A la recherche de la reine Marie-Antoinette sur une boucle de la Susquehanna River, Pennsylvanie

French Azilum : "Asile des Français". Sur une boucle de la rivière Susquehanna, à une quinzaine de km au sud-est de Towanda, dans le Comté de Bradfort (Pennsylvanie, USA), le voyageur — même un peu pressé — ne peut faire l’économie de cette émouvante visite.

Là, un groupe de Français, qui avaient fui la Terreur, s’installèrent en 1793. Dans le but de créer un refuge pour Marie-Antoinette qui, pensait-on, pourrait s’enfuir de sa prison du Temple.

En 1903, Louise Welles Murray, qui était l’arrière petite-fille de l’un de ces Français de la fidélité, Bartholomé Laporte, publia un livre intitulé : The Story of Some French Refugees and their Azilum, 1793-1800. (" Histoire de quelques réfugiés français et de leur asile, 1793-1800 ").



 
Le fonds de ce livre était constitué des souvenirs de la mère de Louise W. Murray, Elizabeth Laporte, mais aussi du résultat d’une très minutieuse enquête de huit années, menée dans toute la région.
En juillet 1950, la National Geographic Society publia le reportage d’un voyage en canoë sur la Susquehanna dans le but de découvrir — ou de redécouvrir — quelques-uns des lieux historiques qui jalonnent cette rivière qui, après de longs méandres, se jette dans l’Atlantique.

Parmi les lieux visités : l’"Asile des Français", emplacement jadis connu, du temps des Indiens, sous le nom de Missicum, c’est-à-dire " les Prairies ".
Mais d’où venaient ces Français exilés et qui étaient-ils ceux-là qui choisirent de s’établir le long de la Susquehanna et d’y préparer un refuge pour la reine Marie-Antoinette ?
A l’origine, deux hommes : Antoine Omer Talon et Louis de Noailles.

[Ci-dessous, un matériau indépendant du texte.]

(* ===== verification/ContainerSetup.v ===== *)
(** * Setting up a container ([src/cmd/ts/container_setup.go])

    [ts container-init] and [ts drop-caps-and-run] turn a fresh mount namespace into a
    container, [ts join-and-run] starts a command in one that stands. The operations are
    programs over the kernel's calls; messages on standard error and the proxying of a
    terminal's bytes are left out, calls that only look keep their place. *)

From Stdlib Require Import Strings.String.
From S2P Require Import GoSort Prelude GoStrings GoPath Syscalls.

(** ** The kernel's constants *)

Definition MS_NOSUID : Z := 2.
Definition MS_NODEV : Z := 4.
Definition MS_NOEXEC : Z := 8.
Definition MS_BIND : Z := 4096.
Definition MS_REC : Z := 16384.
Definition MS_PRIVATE : Z := Z.shiftl 1 18.
Definition MS_STRICTATIME : Z := Z.shiftl 1 24.
Definition MNT_DETACH : Z := 2.
Definition S_IFMT : Z := 0xf000.
Definition S_IFDIR : Z := 0x4000.
Definition S_IFCHR : Z := 0x2000.
Definition O_RDWR : Z := 2.
Definition O_WRONLY : Z := 1.
Definition O_CREATE : Z := 0x40.
Definition WNOHANG : Z := 1.

(** Permission bits, in octal. *)
Definition perm (u g o : Z) : Z := 64 * u + 8 * g + o.

Definition CAP_NET_ADMIN : Z := 12.
Definition CAP_SYS_MODULE : Z := 16.
Definition CAP_SYS_BOOT : Z := 22.
Definition CAP_SYS_TIME : Z := 25.
Definition CAP_MKNOD : Z := 27.
Definition CAP_AUDIT_WRITE : Z := 29.
Definition CAP_SETFCAP : Z := 31.

(** ** [strings.Fields] *)

Definition space_at (s : gostring) : option gostring := head (filter (λ r, HasPrefix s r = true) space_runes).
Definition emit (word : gostring) (l : list gostring) : list gostring := if bool_decide (word = []) then l else word :: l.
Fixpoint fields_from (fuel : nat) (word s : gostring) : list gostring :=
  match fuel, s with
  | S fuel', c :: s' =>
      match space_at s with
      | Some r => emit word (fields_from fuel' [] (drop (length r) s))
      | None => fields_from fuel' (word ++ [c]) s'
      end
  | _, _ => emit word []
  end.
Definition Fields (s : gostring) : list gostring := fields_from (length s) [] s.

(** ** Command lines *)

Record run_flags := MkRunFlags {
  fl_hostname : gostring;
  fl_domainname : gostring;
  fl_chrootPath : gostring;
  fl_chrootFd : Z;
  fl_usePty : bool;
  fl_mountVsock : bool;
  fl_keepDevCaps : bool;
  fl_cmdArgs : list gostring;
}.
Definition no_flags : run_flags := MkRunFlags [] [] [] (-1) false false false [].

Definition set_hostname (v : gostring) (f : run_flags) : run_flags :=
  MkRunFlags v (fl_domainname f) (fl_chrootPath f) (fl_chrootFd f) (fl_usePty f) (fl_mountVsock f) (fl_keepDevCaps f) (fl_cmdArgs f).
Definition set_domainname (v : gostring) (f : run_flags) : run_flags :=
  MkRunFlags (fl_hostname f) v (fl_chrootPath f) (fl_chrootFd f) (fl_usePty f) (fl_mountVsock f) (fl_keepDevCaps f) (fl_cmdArgs f).
Definition set_chroot (v : gostring) (f : run_flags) : run_flags :=
  MkRunFlags (fl_hostname f) (fl_domainname f) v (fl_chrootFd f) (fl_usePty f) (fl_mountVsock f) (fl_keepDevCaps f) (fl_cmdArgs f).
Definition set_chroot_fd (fd : Z) (f : run_flags) : run_flags :=
  MkRunFlags (fl_hostname f) (fl_domainname f) (fl_chrootPath f) fd (fl_usePty f) (fl_mountVsock f) (fl_keepDevCaps f) (fl_cmdArgs f).
Definition set_pty (f : run_flags) : run_flags :=
  MkRunFlags (fl_hostname f) (fl_domainname f) (fl_chrootPath f) (fl_chrootFd f) true (fl_mountVsock f) (fl_keepDevCaps f) (fl_cmdArgs f).
Definition set_vsock (f : run_flags) : run_flags :=
  MkRunFlags (fl_hostname f) (fl_domainname f) (fl_chrootPath f) (fl_chrootFd f) (fl_usePty f) true (fl_keepDevCaps f) (fl_cmdArgs f).
Definition set_dev_caps (f : run_flags) : run_flags :=
  MkRunFlags (fl_hostname f) (fl_domainname f) (fl_chrootPath f) (fl_chrootFd f) (fl_usePty f) (fl_mountVsock f) true (fl_cmdArgs f).
Definition set_cmd (l : list gostring) (f : run_flags) : run_flags :=
  MkRunFlags (fl_hostname f) (fl_domainname f) (fl_chrootPath f) (fl_chrootFd f) (fl_usePty f) (fl_mountVsock f) (fl_keepDevCaps f) l.

Definition named (a : gostring) (name : gostring) : bool := bool_decide (a = name).

(** The options of [drop-caps-and-run]; [None] is a bad [--chroot-fd], which exits. *)
Fixpoint drop_args (args : list gostring) (f : run_flags) : option run_flags :=
  match args with
  | [] => Some f
  | a :: rest =>
      let single :=
        if HasPrefix a (bs "--hostname=") then drop_args rest (set_hostname (TrimPrefix a (bs "--hostname=")) f)
        else if HasPrefix a (bs "--domainname=") then drop_args rest (set_domainname (TrimPrefix a (bs "--domainname=")) f)
        else if HasPrefix a (bs "--chroot=") then drop_args rest (set_chroot (TrimPrefix a (bs "--chroot=")) f)
        else if HasPrefix a (bs "--chroot-fd=") then
          match Atoi (TrimPrefix a (bs "--chroot-fd=")) with
          | Some fd => drop_args rest (set_chroot_fd fd f)
          | None => None
          end
        else if named a (bs "--pty") then drop_args rest (set_pty f)
        else if named a (bs "--vsock") then drop_args rest (set_vsock f)
        else if named a (bs "--keep-dev-caps") then drop_args rest (set_dev_caps f)
        else if named a (bs "--") then Some (set_cmd rest f)
        else Some (set_cmd args f) in
      match rest with
      | v :: rest' =>
          if named a (bs "--hostname") then drop_args rest' (set_hostname v f)
          else if named a (bs "--domainname") then drop_args rest' (set_domainname v f)
          else if named a (bs "--chroot") then drop_args rest' (set_chroot v f)
          else single
      | [] => single
      end
  end.

(** The options of [join-and-run]. *)
Fixpoint join_args (args : list gostring) (f : run_flags) : option run_flags :=
  match args with
  | [] => Some f
  | a :: rest =>
      let single :=
        if HasPrefix a (bs "--chroot=") then join_args rest (set_chroot (TrimPrefix a (bs "--chroot=")) f)
        else if HasPrefix a (bs "--chroot-fd=") then
          match Atoi (TrimPrefix a (bs "--chroot-fd=")) with
          | Some fd => join_args rest (set_chroot_fd fd f)
          | None => None
          end
        else if named a (bs "--keep-dev-caps") then join_args rest (set_dev_caps f)
        else if named a (bs "--pty") then join_args rest (set_pty f)
        else if named a (bs "--") then Some (set_cmd rest f)
        else Some (set_cmd args f) in
      match rest with
      | v :: rest' =>
          if named a (bs "--chroot") then join_args rest' (set_chroot v f)
          else if HasPrefix a (bs "--chroot=") then single
          else if named a (bs "--chroot-fd") then
            match Atoi v with
            | Some fd => join_args rest' (set_chroot_fd fd f)
            | None => None
            end
          else single
      | [] => single
      end
  end.

(** The options of [container-init]; what it does not know it skips. *)
Fixpoint init_args (args : list gostring) (f : run_flags) : run_flags :=
  match args with
  | [] => f
  | a :: rest =>
      let single :=
        if HasPrefix a (bs "--hostname=") then init_args rest (set_hostname (TrimPrefix a (bs "--hostname=")) f)
        else if HasPrefix a (bs "--domainname=") then init_args rest (set_domainname (TrimPrefix a (bs "--domainname=")) f)
        else if HasPrefix a (bs "--chroot=") then init_args rest (set_chroot (TrimPrefix a (bs "--chroot=")) f)
        else init_args rest f in
      match rest with
      | v :: rest' =>
          if named a (bs "--hostname") then init_args rest' (set_hostname v f)
          else if named a (bs "--domainname") then init_args rest' (set_domainname v f)
          else if named a (bs "--chroot") then init_args rest' (set_chroot v f)
          else single
      | [] => single
      end
  end.

(** ** Looking up the program *)

(** [findExecutable]. *)
Fixpoint search_path (dirs : list gostring) (name : gostring) : prog (option gostring) :=
  match dirs with
  | [] => Done None
  | dir :: dirs' =>
      let path := JoinPath dir name in
      info ← sys (Stat path);
      match info : errno + file_stat with
      | inr st => if bool_decide (Z.land (st_mode st) (perm 1 1 1) ≠ 0) then Done (Some path) else search_path dirs' name
      | inl _ => search_path dirs' name
      end
  end.
Definition default_path : gostring := bs "/usr/local/sbin:/usr/local/bin:/usr/sbin:/usr/bin:/sbin:/bin".
Definition findExecutable (name : gostring) : prog (option gostring) :=
  if ContainsByte name slash then
    info ← sys (Stat name);
    match info : errno + file_stat with inr _ => Done (Some name) | inl _ => Done None end
  else
    pathEnv ← sys (Getenv (bs "PATH"));
    search_path (Split (if bool_decide ((pathEnv : gostring) = []) then default_path else pathEnv) ":"%byte) name.

(** ** Terminals *)

(** [applyWinsize] and [setWinsize]: the size is cut to sixteen bits. *)
Definition setWinsize (ptmx w h : Z) : prog unit := sys (PtyWinsize ptmx (u16 h) (u16 w)).
Definition applyWinsize (ptmx : Z) : prog unit :=
  data ← sys (ReadFile (bs "/tmp/.pty-winsize"));
  match data : errno + gostring with
  | inl _ => Done tt
  | inr data =>
      match Fields (TrimSpace data) with
      | [p0; p1] =>
          match Atoi p0, Atoi p1 with
          | Some width, Some height =>
              if (width <=? 0) || (height <=? 0) then Done tt else setWinsize ptmx width height
          | _, _ => Done tt
          end
      | _ => Done tt
      end
  end.

(** Waiting for one child; the rounds are those in which the kernel reports another. *)
Fixpoint wait_child (rounds : nat) (pid : Z) : prog child_status :=
  match rounds with
  | O => Spin
  | S rounds' =>
      r ← sys (Wait4 pid 0);
      match r : errno + Z * child_status with
      | inl _ => Exit 1
      | inr (wpid, status) => if bool_decide (wpid = pid) then Done status else wait_child rounds' pid
      end
  end.

(** [ptsname]. *)
Definition ptsname (f : Z) : prog (errno + gostring) :=
  r ← sys (PtyNumber f);
  match r : errno + Z with
  | inl e => Done (inl e)
  | inr n => Done (inr (bs "/dev/pts/" ++ fmt_uint n))
  end.

Definition runWithPty (rounds : nat) (executable : gostring) (cmdArgs : list gostring) : prog unit :=
  ptmx ← must_get (sys (Open (bs "/dev/ptmx") O_RDWR 0));
  ptsName ← must_get (ptsname ptmx);
  must (sys (PtyUnlock ptmx));;
  pts ← must_get (sys (Open ptsName O_RDWR 0));
  applyWinsize ptmx;;
  env ← sys Environ;
  pid ← must_get (sys (ForkExec executable cmdArgs env (bs "/") [pts; pts; pts]));
  try (sys (Close pts));;
  status ← wait_child rounds pid;
  match status with
  | WExited code => Exit code
  | WSignaled sig => Exit (128 + sig)
  | WOther => Exit 1
  end.

(** ** Capabilities *)

Definition capsToDrop (keepDevCaps : bool) : list Z :=
  [CAP_NET_ADMIN; CAP_SYS_MODULE; CAP_SYS_BOOT; CAP_SYS_TIME; CAP_AUDIT_WRITE; CAP_SETFCAP]
  ++ (if keepDevCaps then [] else [CAP_MKNOD]).

(** An empty command indexes out of range and panics; both callers have ruled it out. *)
Definition dropCapsAndExec (rounds : nat) (cmdArgs : list gostring) (keepDevCaps usePty : bool) : prog unit :=
  for_each (λ cap, must (sys (CapBsetDrop cap))) (capsToDrop keepDevCaps);;
  path ← sys (Getenv (bs "PATH"));
  when (bool_decide ((path : gostring) = [])) (try (sys (Setenv (bs "PATH") default_path)));;
  match cmdArgs with
  | [] => Exit 2
  | name :: _ =>
      found ← findExecutable name;
      match found with
      | None => Exit 1
      | Some executable =>
          if usePty then runWithPty rounds executable cmdArgs
          else env ← sys Environ; Exec executable cmdArgs env (λ _, Exit 1)
      end
  end.

(** ** The mounts of a container *)

Definition mount (source target fstype : gostring) (flags : Z) (data : gostring) : prog (option errno) :=
  sys (Mount source target fstype flags data).

(** [ensureCgroup2Mount]: whether it succeeds. *)
Definition required_controllers : list gostring := [bs "memory"; bs "pids"; bs "cpu"].
Definition ensureCgroup2Mount : prog bool :=
  r ← sys (MkdirAll (bs "/sys/fs/cgroup") (perm 7 5 5));
  if (r : option errno) is Some _ then Done false
  else
    r ← mount (bs "cgroup2") (bs "/sys/fs/cgroup") (bs "cgroup2") 0 (bs "nsdelegate");
    if bool_decide (r ≠ None ∧ r ≠ Some EBUSY) then Done false
    else
      controllers ← sys (ReadFile (bs "/sys/fs/cgroup/cgroup.controllers"));
      match controllers : errno + gostring with
      | inl _ => Done false
      | inr data => Done (forallb (λ c, bool_decide (c ∈ Fields data)) required_controllers)
      end.
Definition must_be (p : prog bool) : prog unit := ok ← p; if ok : bool then Done tt else Exit 1.

(** [setupDev]: the nodes of a container's [/dev]. *)
Definition devices : list (gostring * Z * Z) :=
  [(bs "null", 1, 3); (bs "zero", 1, 5); (bs "full", 1, 7); (bs "random", 1, 8); (bs "urandom", 1, 9); (bs "tty", 5, 0)].
Definition make_device (d : gostring * Z * Z) : prog unit :=
  let '(name, major, minor) := d in
  let path := bs "/dev/" ++ name in
  r ← sys (Mknod path (Z.lor S_IFCHR (perm 6 6 6)) (Mkdev major minor));
  if (r : option errno) is None then try (sys (Chmod path (Z.land (Z.lor S_IFCHR (perm 6 6 6)) (perm 7 7 7)))) else Done tt.

Definition mount_vsock : prog unit :=
  let scratch := bs "/dev/.devtmpfs" in
  try (sys (MkdirAll scratch (perm 7 5 5)));;
  r ← mount (bs "devtmpfs") scratch (bs "devtmpfs") 0 [];
  (if (r : option errno) is None then
     f ← sys (Open (bs "/dev/vsock") (Z.lor O_CREATE O_WRONLY) (perm 6 6 6));
     (match f : errno + Z with
      | inr f => try (sys (Close f));; try (mount (scratch ++ bs "/vsock") (bs "/dev/vsock") [] MS_BIND [])
      | inl _ => Done tt
      end);;
     try (sys (Unmount scratch 0))
   else Done tt);;
  try (sys (Remove scratch)).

Qui se trouvaient à Philadelphie. Avec quelques dizaines d’autres Français ayant fui la Terreur.
Noailles n’est pas un inconnu. Beau-frère de Lafayette, il avait participé, avec ce dernier, à la guerre des Insurgents. Et il était rentré en France, la tête farcie d’idées maçonniques. Elu à l’Assemblée nationale révolutionnaire, Noailles va cependant vite comprendre que sa tête farcie d’idées généreuses risquait à tout moment de se transformer en tête décapitée. Prudemment, il choisit alors de passer en Angleterre et, de là, en Amérique.
D’extraction un peu moins noble que Noailles — mais de convictions contre-révolutionnaires nettement plus ancrées — Antoine Talon s’était fait élire à l’Assemblée nationale pour y défendre Louis XVI et les principes monarchiques. Menacé d’être arrêté, il réussira à fausser compagnie aux argousins. Clandestin à Marseille, il va y faire la connaissance d’un jeune Français, Bartholomé Laporte.
Bartholomé Laporte, marchand de vin aisé installé à Cadix, en Espagne, avait été contraint de quitter cette ville après que les Espagnols eurent décidé de chasser ces Français révolutionnaires de leur territoire.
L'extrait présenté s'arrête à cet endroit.